Auch wenn in den Medien nicht mehr so viel darüber berichtet wird, sind die Proteste im Iran noch immer allgegenwärtig. Von Protesten wollen viele iranische Demonstranten aber gar nicht sprechen, sondern bewusst von einer Revolution – so auch Shahnaz Morattab. Sie veranstaltet mit anderen Mitstreitern jeden Samstag eine Kundgebung, wahlweise vor der Alten Oper, auf dem Römerberg oder, wenn beide Plätze schon besetzt sind, auf dem Goetheplatz.
Die Exil-Iranerin, die vor 1985 aus ihrer Heimat vor dem repressiven Regime floh, betont im Gespräch mit dem JOURNAL immer wieder, dass sie gar nicht anders könne, als aktiv zu sein, zu protestieren. „Wir wollen die Stimme der iranischen Revolution auf die Straße schreien“, sagt sie. Wir, damit meint sie eine Gruppe von vor allem Frauen, die lauthals den Protest auf die Straße tragen.
Iran-Proteste in Frankfurt: Keine Unterstützung von der Uni
„Die Rückmeldung von den Bürgern ist gut und macht Mut“, sagt sie.
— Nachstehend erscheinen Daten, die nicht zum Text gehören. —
Lemma short_stub_ends_the_run_witness :
  let env := env_of (block_of 1000000000 1000 10) 25 empty_stub 3 in
  main env ["-k21"; "-p:small"; "reads.fa"]%string (start 256 1024)
  = (Exit 1, emit (Stderr No_hidden_files) (start 256 1024)).
Proof.
  intros env.
  assert (Hpre : option_loop env ["-k21"%string] (defaults env) [] (start 256 1024)
                 = (Return (set_KMER 21 (defaults env), []), start 256 1024))
    by (vm_compute; reflexivity).
  refine (short_stub_ends_the_run env _ ["reads.fa"%string] "small" _ _ _ []
            _ Hpre _ _).
  - repeat constructor.
  - vm_compute. reflexivity.
  - simpl. lia.
Defined.

Section Settings_range.

Variable env : Env.
Hypothesis Hmacros : checked_macros env.

Lemma defaults_in_range : settings_in_range (defaults env).
Proof.
  unfold settings_in_range. cbn. repeat split; try lia.
  exists 12. repeat split; lia.
Qed.

Lemma bind_macro_returns {A B} arg (r : option A) (k : A -> Run B) w b w' :
  bind (macro arg r) k w = (Return b, w') ->
  exists a, r = Some a /\ k a w = (Return b, w').
Proof.
  unfold bind, macro. destruct r as [a|]; [|discriminate].
  intros H. exists a. split; [reflexivity|exact H].
Qed.

Lemma stub_arg_settings table o w o' w' :
  stub_arg env table o w = (Return o', w') ->
  KMER o' = KMER o /\ NTHREADS o' = NTHREADS o /\ DO_TABLE o' = DO_TABLE o /\
  BC_PREFIX o' = BC_PREFIX o /\ SORT_MEMORY o' = SORT_MEMORY o.
Proof.
  unfold stub_arg. destruct (fopen env _) as [f|]; [|discriminate].
  destruct (fread_int _ _ f) as [k f'].
  destruct (fread_int _ _ f') as [n f''].
  destruct (n <=? 0); [discriminate|].
  intros H. injection H as <- _. repeat split.
Qed.

Lemma option_arg_in_range arg o w o' w' :
  option_arg env arg o w = (Return o', w') ->
  settings_in_range o -> settings_in_range o'.
Proof.
  destruct Hmacros as [Hpos Hnon].
  unfold settings_in_range, option_arg. cbv zeta.
  repeat match goal with
         | |- context [if ?b then _ else _] => destruct b eqn:?
         end;
    intros Hrun [HK [HT [Ht [Hb Hm]]]];
    try (unfold die in Hrun; discriminate);
    try unfold arg_flags in Hrun;
    try (apply bind_macro_returns in Hrun; destruct Hrun as [v [Hv Hrun]]);
    try (unfold ret in Hrun; injection Hrun as <- _);
    try (apply stub_arg_settings in Hrun;
         destruct Hrun as [-> [-> [-> [-> ->]]]]);
    try (apply Hpos in Hv); try (apply Hnon in Hv);
    cbn [KMER NTHREADS DO_TABLE BC_PREFIX SORT_MEMORY set_BC_PREFIX set_KMER
         set_DO_TABLE set_SORT_MEMORY set_NTHREADS set_OUT_NAME set_SORT_PATH
         set_flags];
    (split; [lia|split; [lia|split; [lia|split; [lia|]]]]);
    try exact Hm.
  exists v. split; [exact Hv|].
  apply wrap64_id. unfold int64_range.
  change (2 ^ 31) with 2147483648 in Hv.
  change (2 ^ 63) with 9223372036854775808. lia.
Qed.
Viele würden stehenbleiben oder dazukommen. Auch die Stadt und das Ordnungsamt hätten ihre Protestveranstaltungen bisher unterstützt. Sie hätten nie eine Absage erhalten. Enttäuscht sei sie aber von der Uni: Von dort habe es ihrer Kenntnis nach keine Unterstützung gegeben. Der AStA sei bisher nicht bei den Kundgebungen oder anderen Protestveranstaltungen dabei gewesen. Sie hätte mehr von der Studierendenbewegung erwartet, die in der Vergangenheit doch sehr aktiv gewesen sei, betont sie.
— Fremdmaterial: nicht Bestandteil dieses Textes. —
(* ===== verification/_CoqProject ===== *)
-Q . S2P
Prelude.v
GoStrings.v
GoText.v
SearchSelector.v
SearchLexer.v
SearchMonad.v
SearchParser.v
SearchParserFacts.v
SearchPaths.v
SearchPathEval.v
SearchEvaluator.v
UrlQuery.v
Json.v
FilterSchema.v
Filtering.v
NotifierEvent.v
NotifierWorker.v
Notifier.v
NotifierSystem.v
NotifierProviders.v
Conditions.v
NodeAllocationRequest.v
NodeAllocationController.v
MergeMaps.v
ReflectorStore.v
ScaleIn.v
ResourceSelection.v
NodeUpdateHandlers.v
NodeUpdates.v
NodeRollout.v
NodeStatus.v
NodeNames.v
NodeAllocation.v
Firmware.v
Unstructured.v
Handler.v
ProvisioningStatus.v
UpgradePlan.v
UpgradeGraph.v
SeedObjects.v
ProvisioningTask.v
UpgradeConfig.v
UpgradeRollout.v
UpgradeQuiet.v
UpgradeRolloutFacts.v
ProvisioningPolicy.v
NodeConfiguration.v
NodeAssignment.v
ProvisioningHardware.v
ProvisioningValidation.v
ProvisioningCluster.v
ProvisioningHardwareFacts.v
ProvisioningRequest.v
Upgrade.v
SeedSnapshot.v
SeedWorkloads.v
SeedRegistry.v
SeedMirrors.v
SeedInputs.v
SeedPreflight.v
SeedDetachment.v
SeedCleanup.v
SeedISO.v
SeedGeneration.v
SeedWorkloadFacts.v
SeedSnapshotFacts.v
SeedFrame.v
SeedOnce.v
SeedSpoke.v
ProvisioningFacts.v
ProvisioningSafety.v
ContractLaws.v
SeedEvidence.v
UpgradePause.v
UpgradeFacts.v
ProvisioningInstall.v
ProvisioningProperties.v
UpgradeProperties.v
SeedProperties.v
ProvisioningDeletion.v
Wie andere Organisationen und Protestierende auch fordern sie von der Politik, die Revolutionsgarden als terroristische Vereinigung einzustufen, dann die Proteste im Iran offiziell als Revolution anzuerkennen, und die diplomatischen Beziehungen zum Mullah-Regime zu beenden.
Forderungen der Protestierenden in Frankfurt richten sich an das EU-Parlament
Allerdings wende sich die Gruppe, die sich schlicht „Solidarität mit der iranischen Revolution“ nennt, bewusst an das EU-Parlament, erzählt Morattab. Die deutsche Regierung könne nicht allein entscheiden, das müsse von der EU ausgehen. Es sieht allerdings nicht danach aus, dass die EU ihre Beziehungen zum Iran ernsthaft kappen wird.
So berichtete Reuters Ende Juni von einem Treffen zwischen Enrique Mora, dem EU-Spitzendiplomat, und Ali Bagheri Kani, dem iranischen Chefunterhändler für Atomwaffen, in Doha. Beide hätten „intensive“ wie „konstruktive“ Gespräche geführt, bei denen es auch um eine mögliche Aufhebung der Sanktionen gegen den Iran gegangen sei, sowie um das weitere Vorgehen um das Atomabkommen.
Parlamentswahl 2024 im Iran: „Die Wahl ist egal“
Von der im Frühjahr im Iran stattfindenden Parlamentswahl erhofft sich Morattab nichts: „Die Wahl ist egal. Die Menschen, die Wähler, haben keinen Einfluss.“ Wenn sich 1000 Leute aufstellen lassen wollen, würden vier zugelassen, die genauso Hardliner seien wie die Machthaber.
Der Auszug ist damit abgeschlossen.